While fruit is healthy for us, it does contain natural simple sugars.  However, this natural sugar is combined with fiber, so it has less effect on blood sugar because the fiber slows down the entry of the sugar into the bloodstream. For anyone who has been diagnosed with metabolic syndrome or Type II Diabetes, it is still best to avoid even the carbohydrates (sugar) from fruit.  My suggestion is that fruit be limited while vegetables, which have plenty of fiber and micronutrients, be increased.

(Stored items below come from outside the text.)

(** * cloud-map: topology assembly and diagram rendering

    A shallow embedding of the organizer ([organizer.py]), the resource
    models ([models.py]), the text report generator ([diagram.py]) and the
    PlantUML generator ([presentation/plantuml_generator.py]) and the
    discovery orchestration ([main.py]), followed by the properties
    established about them.

    Conventions of the embedding:
    - a Python [str] is a [string]; a [Dict[str, str]] is a
      [gmap string string]; a [List[X]] is a [list X]; an [Optional[X]] is
      an [option X]; an [int] is a [Z] where it can be negative and a [nat]
      where it is a length;
    - a dictionary whose iteration order matters (the availability-zone
      groups) is an association list kept in insertion order;
    - a text sink ([TextIO]) is the sequence of chunks written to it, and a
      method writing to it takes the sink and returns the sink;
    - a read of an attribute the object does not carry raises
      [AttributeError]; code that can raise returns [result]. *)

From stdpp Require Import gmap strings list.
From Stdlib Require Import ZArith DecimalString Ascii.

#[local] Set Warnings "-clear-no-such-hyp".


(** ** Python values and built-ins used by the program *)

Module Py.

(** The line feed character (the escape backslash-n of a Python literal). *)
Definition nl : string := String (Ascii.ascii_of_nat 10) EmptyString.

(** The double quote character. *)
Definition dq : string := String (Ascii.ascii_of_nat 34) EmptyString.

(** Truth value of a [str]: false only for the empty string. *)
Definition str_truthy (s : string) : bool :=
  match s with
  | EmptyString => false
  | String _ _ => true
  end.

(** Truth value of an [Optional[str]]: [None] and the empty string are
    false. *)
Definition opt_truthy (o : option string) : bool :=
  match o with
  | None => false
  | Some s => str_truthy s
  end.

(** [o or d] for an [Optional[str]] [o] and a [str] [d]. *)
Definition or_else (o : option string) (d : string) : string :=
  match o with
  | Some s => if str_truthy s then s else d
  | None => d
  end.

(** Truth value of a list: false only for the empty list. *)
Definition list_truthy {A} (l : list A) : bool :=
  match l with
  | [] => false
  | _ :: _ => true
  end.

Although vegetables have simple carbs (sugar), the complex carbohydrates in vegetables include both starch and fiber which take longer to digest.  They do not have an unhealthy effect on blood sugar, and they provide many vitamins, minerals and phytonutrients for our bodies.  Because they include fiber and a considerable amount of water, they also make us feel full so that our appetites are decreased.  When this is coupled with protein intake, we have a double-edged sword to ward off hunger.  In addition, we are giving our microbiome and body nutrients they need to function more optimally.  This will further help our ability to ward off illness and disease and all the negative effects that stress and sugar could have on us.  Furthermore, by supporting all of this, we are able to digest food more easily leading to better absorption of other nutrients such as amino acids from protein.

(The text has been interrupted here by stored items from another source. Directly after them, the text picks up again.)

(** ** Querying the limit and using it *)

(** X18: Maximum Number of Shuffle Descriptors returns the limit in [cx]
    with the carry flag clear, and - the limit fitting 16 bits - a Cleanup,
    Shuffle and Boot request for exactly that many descriptors is not
    turned away: it goes on to [shutdown] and does not return. *)
Theorem max_descriptors_is_accepted (fuel : nat) st :
  ax (ix86 st) = 0x0011 ->
  exists st1,
    int22 fuel st = Ok tt st1
    /\ cx (ix86 st1) = lo16 COMBOOT_MAX_SHUFFLE_DESCRIPTORS
    /\ Z.land (flags (ix86 st1)) CF = 0
    /\ (COMBOOT_MAX_SHUFFLE_DESCRIPTORS < 2 ^ 16 ->
        cx (ix86 st1) = COMBOOT_MAX_SHUFFLE_DESCRIPTORS
        /\ forall (fuel' : nat) st2,
             ax (ix86 st2) = 0x0012 ->
             cx (ix86 st2) = cx (ix86 st1) ->
             match int22 fuel' st2 with
             | Boot _ s | Fatal _ s =>
                 exists evs,
                   trace s = trace st2 ++ EvShutdown SHUTDOWN_BOOT :: evs
             | OutOfFuel => True
             | Ok _ _ | Exit _ _ => False
             end).
Proof.
  intros Hax.
  assert (Hrun : int22 fuel st =
    bind (update (set_cx COMBOOT_MAX_SHUFFLE_DESCRIPTORS))
      (fun _ => clear_carry) (carry_set st)).
  { enter_handler st. rewrite Hax. cbn [Z.eqb Pos.eqb]. reflexivity. }
  rewrite Hrun. unfold bind, update, clear_carry.
  eexists. split; [reflexivity|].
  cbn [ix86 with_ix86 flags set_flags].
  assert (Hcx : cx (set_flags
                      (Z.ldiff (flags (set_cx COMBOOT_MAX_SHUFFLE_DESCRIPTORS
                                         (ix86 (carry_set st)))) CF)
                      (set_cx COMBOOT_MAX_SHUFFLE_DESCRIPTORS
                         (ix86 (carry_set st))))
                = lo16 COMBOOT_MAX_SHUFFLE_DESCRIPTORS).
  { unfold cx, set_cx. cbn [regs set_flags set_regs ecx with_ecx].
    apply lo16_set_lo16. }
  split; [exact Hcx|]. split; [apply carry_cleared|].
  intros Hfit. pose proof max_descriptors_range as Hrange.
  rewrite Hcx, lo16_small by lia. split; [reflexivity|].
  intros fuel' st2 Hax2 Hcx2.
  pose proof (cleanup_shuffle_boot_outcome fuel' st2 Hax2) as Hboot.
  rewrite Hcx2 in Hboot. specialize (Hboot (Z.le_refl _)).
  destruct (int22 fuel' st2); try exact Hboot.
  - destruct Hboot as (_ & evs & Htr & _). now exists evs.
  - destruct Hboot as (evs & Htr & _). now exists evs.
Qed.

(** ** Running a command *)

(** X19: Run Command passes the string at ES:BX, up to its terminating NUL,
    to [system] and then leaves through [longjmp ( comboot_return,
    COMBOOT_EXIT_COMMAND )]: it never returns to its caller, the carry flag
    is still set, nothing else has been called, and memory and the world
    are as the command left them. *)
Theorem int22_run_command (fuel : nat) st (cmd : list Z) :
  ax (ix86 st) = 0x0003 ->
  string_at (memory st)
    (real_to_user (es (segs (ix86 st))) (bx (ix86 st))) cmd 0 ->
  (length cmd < fuel)%nat ->
  let r := system_svc cmd (memory st) (world st) in
  int22 fuel st =
  Exit COMBOOT_EXIT_COMMAND
    (with_world (snd r) (EvSystem cmd)
       (with_memory (fst r) (carry_set st))).
Proof.
  intros Hax Hcmd Hfuel.
  destruct (read_string fuel _ cmd (carry_set st) Hcmd Hfuel)
    as (Hlen & Hcopy & Hstr).
  enter_handler st. rewrite Hax. cbn [Z.eqb Pos.eqb].
  change (bx (ix86 (carry_set st))) with (bx (ix86 st)).
  change (segs (ix86 (carry_set st))) with (segs (ix86 st)).
  rewrite (bind_ok _ _ _ _ _ Hlen).
  erewrite bind_ok by (apply copy_to_local_fits; lia).
  rewrite Hcopy, Hstr. unfold bind, system.
  change (memory (carry_set st)) with (memory st).
  change (world (carry_set st)) with (world st).
  now destruct (system_svc cmd (memory st) (world st)) as [m w].
Qed.

(** ** Running a kernel *)

(** The calls the [initrd=] block makes: it sets no command line, and the
    one name it fetches is the text of the parameter. *)
Lemma fetch_initrd_events (cmdline : list Z) st :
  exists r st' evs,
    fetch_initrd cmdline st = Ok r st'
    /\ trace st' = trace st ++ evs
    /\ (forall img c rc, ~ In (EvImageSetCmdline img c rc) evs)
    /\ (forall img n rc,
          In (EvImgfetch img n rc) evs ->
          exists p,
            strstr cmdline (bytes_of_string "initrd=") = Some p
            /\ n = initrd_token cmdline p).
Proof.
  unfold fetch_initrd.
  destruct (strstr cmdline (bytes_of_string "initrd=")) as [p|].
  - cbv zeta. rewrite initrd_file_is_token.
    unfold bind, alloc_image, ask.
    destruct (alloc_image_svc (world st)) as [[img|] w1].
    + unfold imgfetch. cbn [world memory with_world with_memory].
      destruct (imgfetch_svc img (initrd_token cmdline p) _ w1)
        as [[rc m2] w2].
      destruct (rc =? 0); cbn [negb ret];
        do 2 eexists;
        exists [EvAllocImage (Some img);
                EvImgfetch img (initrd_token cmdline p) rc];
        (split; [reflexivity|]); cbn [trace with_world with_memory];
        rewrite <- app_assoc; (split; [reflexivity|]);
        (split; intros ? ? ? Hin; cbn [In] in Hin;
         [intuition congruence|]);
        exists p; intuition congruence.
    + do 2 eexists. exists [EvAllocImage None].
      split; [reflexivity|]. split; [reflexivity|].
      split; intros ? ? ? Hin; cbn [In] in Hin; intuition congruence.
  - do 2 eexists. exists []. split; [reflexivity|].
    rewrite app_nil_r. split; [reflexivity|].
    split; intros ? ? ? Hin; destruct Hin.
Qed.

(** What [comboot_fetch_kernel] passes to [image_set_cmdline] and to
    [imgfetch], however it ends. *)
Lemma comboot_fetch_kernel_events (kernel_file cmdline : list Z) st st' :
  final_state (comboot_fetch_kernel kernel_file cmdline st) = Some st' ->
  exists evs,
    trace st' = trace st ++ evs
    /\ (forall img c rc,
          In (EvImageSetCmdline img c rc) evs -> c = c_str cmdline)
    /\ (forall img n rc,
          In (EvImgfetch img n rc) evs ->
          n = c_str kernel_file
          \/ exists p,
               strstr cmdline (bytes_of_string "initrd=") = Some p
               /\ n = initrd_token cmdline p).
Proof.
  unfold comboot_fetch_kernel.
  destruct (fetch_initrd_events cmdline st)
    as (r & s1 & evs1 & Hr & Htr1 & Hcmd1 & Hfetch1).
  pose proof (fetch_initrd_restores cmdline st) as Hrestore.
  rewrite (bind_ok _ _ _ _ _ Hr).
  destruct r as [[[rc initrd] buf] | [initrd buf]].
  - destruct (fetch_out_spec None initrd rc buf s1)
      as (s2 & Hout & Htr2 & _).
    rewrite Hout. intros [= <-].
    exists (evs1 ++ [EvImagePut None; EvImagePut initrd]).
    split; [now rewrite Htr2, Htr1, <- app_assoc|].
    split; intros i x c Hin; apply in_app_or in Hin;
      destruct Hin as [Hin|Hin]; cbn [In] in Hin.
    + now apply Hcmd1 in Hin.
    + intuition congruence.
    + right. eapply Hfetch1; eassumption.
    + intuition congruence.
  - rewrite (Hrestore _ _ _ Hr) in *. clear Hrestore.
    pose proof (fetch_kernel_events kernel_file cmdline s1) as Hk.
    unfold bind at 1.
    destruct (fetch_kernel kernel_file cmdline s1) as [k s2|c s2|e2 s2|v s2|];
      cbn [final_state] in Hk; [| | | |discriminate].
    2-4: (intros [= <-];
          destruct (Hk s2 eq_refl) as (evs2 & Htr2 & Hcmd2 & Hfetch2);
          exists (evs1 ++ evs2);
          (split; [now rewrite Htr2, Htr1, <- !app_assoc|]);
          split; intros i x r Hin;
            apply in_app_or in Hin; destruct Hin as [Hin|Hin];
            [ now apply Hcmd1 in Hin
            | eapply Hcmd2; eassumption
            | right; eapply Hfetch1; eassumption
            | left; eapply Hfetch2; eassumption ]).
    destruct (Hk s2 eq_refl) as (evs2 & Htr2 & Hcmd2 & Hfetch2).
    destruct (fetch_out_spec (snd k) initrd (fst k) cmdline s2)
      as (s3 & Hout & Htr3 & _).
    rewrite Hout. intros [= <-].
    exists (evs1 ++ evs2 ++ [EvImagePut (snd k); EvImagePut initrd]).
    split; [now rewrite Htr3, Htr2, Htr1, <- !app_assoc|].
    split; intros i x r Hin;
      repeat (apply in_app_or in Hin; destruct Hin as [Hin|Hin]);
      cbn [In] in Hin.
    + now apply Hcmd1 in Hin.
    + eapply Hcmd2; eassumption.
    + intuition congruence.
    + right. eapply Hfetch1; eassumption.
    + left. eapply Hfetch2; eassumption.
    + intuition congruence.
Qed.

HOW MANY CARBS SHOULD I EAT?

This is a loaded question.  The answer – it depends. It depends on your level of exercise, your age, your metabolic health, your need to lose weight, and how much, as well as your current body composition and other factors.  My quick answer is this.  If you want to lose weight, keep carbohydrates under 100 grams per day.  If you have metabolic syndrome, try to keep them under 50 grams per day.  If you exercise regularly and are fairly healthy, I still suggest monitoring these to never exceed over 150 grams per day max.  I limit my carbohydrates because I focus on protein and leafy greens.  Monitoring my fruit intake is necessary, also. 

Many health experts (including Dr. Gabrielle Lyon) emphasize that a 1:1 carbo to protein ratio should not be exceeded.  In other words, as you maximize protein, do NOT ingest more grams of carbohydrates than grams of protein.  This takes an effort of awareness, but it is worth it.  Not only does this help to regulate blood sugar, but it wards off hunger, and it has a positive effect on your body composition.  In addition, it decreases the potential for too much muscle loss as one loses weight.  Again, this is for the man we are honoring as he continues to improve his health through healthy eating and weight loss.  Supporting any individual such as this to retain as much muscle mass as possible while they decrease their weight improves their health. 

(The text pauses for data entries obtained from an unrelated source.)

(** * communitydocs-rag: the structured-generation retry loop

    A shallow embedding of [communitydocs_rag/llm/generate.py] and
    [communitydocs_rag/llm/schema.py], with the two library calls the loop
    relies on ([json.loads] and pydantic's [model_validate]) modelled next to
    them, and the [FakeClient] of the test-suite as a concrete generator.

    Conventions.
    - A Python [str] is a Rocq [string] holding its UTF-8 bytes; [py_len]
      counts code points, which is what Python's [len] and pydantic's length
      constraints count.
    - A Python [float] is a binary64 number: the kernel's primitive [float].
    - A Python [int] is a [Z].
    - An exception of the generator is carried as its [str(e)], which is
      all the code reads of it.  The exceptions of the libraries are values
      of [PyException]; the text [str(e)] gives for one of them is the
      library's business and is taken from the [Interpreter]. *)

From Stdlib Require Import ZArith List String Ascii Bool Lia Floats DecimalString.
Import ListNotations.

Set Warnings "-register-all".

Local Open Scope string_scope.
Local Open Scope Z_scope.

(* ------------------------------------------------------------------ *)
(** ** Python strings *)

Module PyStr.

Definition chars (s : string) : list ascii := list_ascii_of_string s.
Definition of_chars (l : list ascii) : string := string_of_list_ascii l.

(** A UTF-8 continuation byte is [10xxxxxx]. *)
Definition is_continuation (c : ascii) : bool :=
  let n := N_of_ascii c in (128 <=? n)%N && (n <? 192)%N.

(** [len(s)]: the number of code points. *)
Fixpoint py_len (s : string) : Z :=
  match s with
  | EmptyString => 0
  | String c r => (if is_continuation c then 0 else 1) + py_len r
  end.

(** [str(n)] for an [int]. *)
Definition str_of_int (n : Z) : string := NilZero.string_of_int (Z.to_int n).

(** [x or y] on strings: the empty string is falsy. *)
Definition str_or (x y : string) : string :=
  match x with EmptyString => y | _ => x end.

(** [x or y] for an [Optional[str]]: [None] is falsy too. *)
Definition opt_or (x : option string) (y : string) : string :=
  match x with Some s => str_or s y | None => y end.

(** [range(lo, hi)] *)
Definition py_range (lo hi : Z) : list Z :=
  map (fun i => lo + Z.of_nat i) (seq 0 (Z.to_nat (hi - lo))).

(** [l[i]]: a negative index counts from the end; [None] stands for
    [IndexError]. *)
Definition py_index {A : Type} (l : list A) (i : Z) : option A :=
  let n := Z.of_nat (List.length l) in
  if (0 <=? i) && (i <? n) then nth_error l (Z.to_nat i)
  else if (- n <=? i) && (i <? 0) then nth_error l (Z.to_nat (n + i))
  else None.

(** [chr(n)] as UTF-8 (a lone surrogate is written with the same
    three-byte pattern). *)
Definition byte (n : Z) : ascii := ascii_of_N (Z.to_N n).

Definition chr (n : Z) : list ascii :=
  if n <? 128 then [byte n]
  else if n <? 2048 then
    [byte (Z.lor 192 (Z.shiftr n 6)); byte (Z.lor 128 (Z.land n 63))]
  else if n <? 65536 then
    [byte (Z.lor 224 (Z.shiftr n 12));
     byte (Z.lor 128 (Z.land (Z.shiftr n 6) 63));
     byte (Z.lor 128 (Z.land n 63))]
  else
    [byte (Z.lor 240 (Z.shiftr n 18));
     byte (Z.lor 128 (Z.land (Z.shiftr n 12) 63));
     byte (Z.lor 128 (Z.land (Z.shiftr n 6) 63));
     byte (Z.lor 128 (Z.land n 63))].

(** [s.startswith(p)], returning what follows the prefix. *)
Fixpoint strip_prefix (p s : list ascii) : option (list ascii) :=
  match p, s with
  | [], _ => Some s
  | a :: p', b :: s' => if Ascii.eqb a b then strip_prefix p' s' else None
  | _ :: _, [] => None
  end.

(** Whether a [str] holds a surrogate code point (U+D800 to U+DFFF), which
    UTF-8 proper cannot encode: in the three-byte pattern its first byte is
    [0xED] and its second lies between [0xA0] and [0xBF]. *)
Fixpoint has_surrogate (s : list ascii) : bool :=
  match s with
  | a :: (b :: _) as r =>
      (N_of_ascii a =? 237)%N && (160 <=? N_of_ascii b)%N && (N_of_ascii b <=? 191)%N
      || has_surrogate r
  | _ => false
  end.

End PyStr.
Export PyStr.

(* ------------------------------------------------------------------ *)
(** ** Python floats: decimal text to binary64 *)

Module PyFloat.

(** The binary64 value nearest to [(-1)^neg * m * 10^e], ties to even:
    what [float("...")] computes from a decimal literal.  For a negative
    exponent the quotient is taken with 64 spare bits and a sticky bit, so
    the single rounding of [binary_normalize] is the correct one. *)
Definition sf_of_decimal (neg : bool) (m e : Z) : spec_float :=
  let sg (x : Z) := if neg then - x else x in
  if m =? 0 then S754_zero neg
  else if 0 <=? e then binary_normalize prec emax (sg (m * 10 ^ e)) 0 neg
  else
    let d := 10 ^ (- e) in
    let k := Z.log2 d + 64 in
    let n := m * 2 ^ k in
    let q := n / d in
    let sticky := if n mod d =? 0 then 0 else 1 in
    binary_normalize prec emax (sg (2 * q + sticky)) (- k - 1) neg.

Definition float_of_decimal (neg : bool) (m e : Z) : float :=
  SF2Prim (sf_of_decimal neg m e).

(** [float(n)] for an [int]: [None] stands for [OverflowError]. *)
Definition float_of_int (n : Z) : option float :=
  match binary_normalize prec emax n 0 false with
  | S754_infinity _ => None
  | sf => Some (SF2Prim sf)
  end.

Definition nan : float := PrimFloat.nan.
Definition inf (neg : bool) : float :=
  if neg then PrimFloat.neg_infinity else PrimFloat.infinity.

End PyFloat.
Export PyFloat.

(* ------------------------------------------------------------------ *)
(** ** The interpreter and the exceptions of the libraries *)

Module PyExc.

(** [json.JSONDecodeError]: [at_] is the part of the document from the
    position of the error on. *)
Record JSONDecodeError : Type := mkDecodeError
  { msg : string; doc : string; at_ : list ascii }.

(** One line of a [pydantic.ValidationError]: the error type, the place
    and the message. *)
Record ErrorDetails : Type := mkError
  { type_ : string; loc : list string; err_msg : string }.

(** [pydantic.ValidationError]: the model's name and the errors found. *)
Record ValidationError : Type := mkValidationError
  { ve_title : string; errors : list ErrorDetails }.

(** The exceptions the libraries raise in what follows:
    - [json.JSONDecodeError], from [json.loads];
    - [pydantic.ValidationError], from [model_validate];
    - the [ValueError] of [int(text)] for a text of more digits than the
      interpreter converts, which [json.loads] raises for such a literal;
    - the [ValueError] of [str(n)] for an [int] of more digits than that;
    - the [RecursionError] of [json.loads] on a document nested deeper than
      the interpreter has room for, raised on entering an object or an
      array;
    - any other exception, given by the name of its class. *)
Inductive PyException : Type :=
| E_JSONDecodeError (e : JSONDecodeError)
| E_ValidationError (e : ValidationError)
| E_ValueError_int (digits : Z)
| E_ValueError_str
| E_RecursionError (in_object : bool)
| E_Exception (class_name : string).

(** What the code's behaviour depends on in the interpreter it runs in:
    - [int_max_str_digits]: [sys.get_int_max_str_digits()], the most digits
      [int(text)] and [str(n)] convert, [0] for no limit (4300 unless set
      otherwise);
    - [recursion_room]: how many objects and arrays inside one another
      [json.loads] can enter, where [generate_structured] calls it, before
      the recursion limit is reached;
    - [exc_str]: [str(e)] for an exception of the libraries. *)
Class Interpreter : Type := mkInterpreter
  { int_max_str_digits : Z;
    recursion_room : nat;
    exc_str : PyException -> string }.

(** How many digits [n] has in decimal. *)
Definition decimal_digits (n : Z) : Z :=
  Z.of_nat (String.length (str_of_int (Z.abs n))).

Definition over_limit {py : Interpreter} (digits : Z) : bool :=
  (0 <? int_max_str_digits) && (int_max_str_digits <? digits).

(** [str(n)] for an [int], which raises [ValueError] over the limit. *)
Definition py_str {py : Interpreter} (n : Z) : PyException + string :=
  if over_limit (decimal_digits n) then inl E_ValueError_str
  else inr (str_of_int n).

End PyExc.
Export PyExc.

(* ------------------------------------------------------------------ *)
(** ** JSON values and [json.loads] *)

Module Json.

(** What [json.loads] returns: [None], [bool], [int], [float], [str],
    [list] and [dict].  A [dict] keeps its keys in insertion order, each
    key once. *)
Inductive Json : Type :=
| JNone
| JBool (b : bool)
| JInt (n : Z)
| JFloat (f : float)
| JStr (s : string)
| JList (l : list Json)
| JDict (d : list (string * Json)).

Definition PyDict : Type := list (string * Json).

(** [d.get(k)] *)
Fixpoint dict_get (d : PyDict) (k : string) : option Json :=
  match d with
  | [] => None
  | (k', v) :: r => if String.eqb k k' then Some v else dict_get r k
  end.

(** [d[k] = v]: an existing key keeps its place. *)
Fixpoint dict_set (d : PyDict) (k : string) (v : Json) : PyDict :=
  match d with
  | [] => [(k, v)]
  | (k', v') :: r =>
      if String.eqb k k' then (k, v) :: r else (k', v') :: dict_set r k v
  end.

This is all today; a bit short.  The point is to limit carbohydrates to maximize weight loss.  Next time, we will discuss “fat”.  Until then, seek peace and pursue it my friends.  Seek peace and pursue it by having nothing to do with what is vile and by monitoring your carbohydrate intake.  Omit bags and boxes but keep ingesting Bible wisdom.

1 thought on “DynaMOMENTS – Limiting Carbohydrates for Weight Loss”

  1. Lots of information here about simple sugar that I have sorta heard before but this makes it much more comprehensible. Knowing carbs to protein ratios and ranges to loose weight was new & an aha moment for me.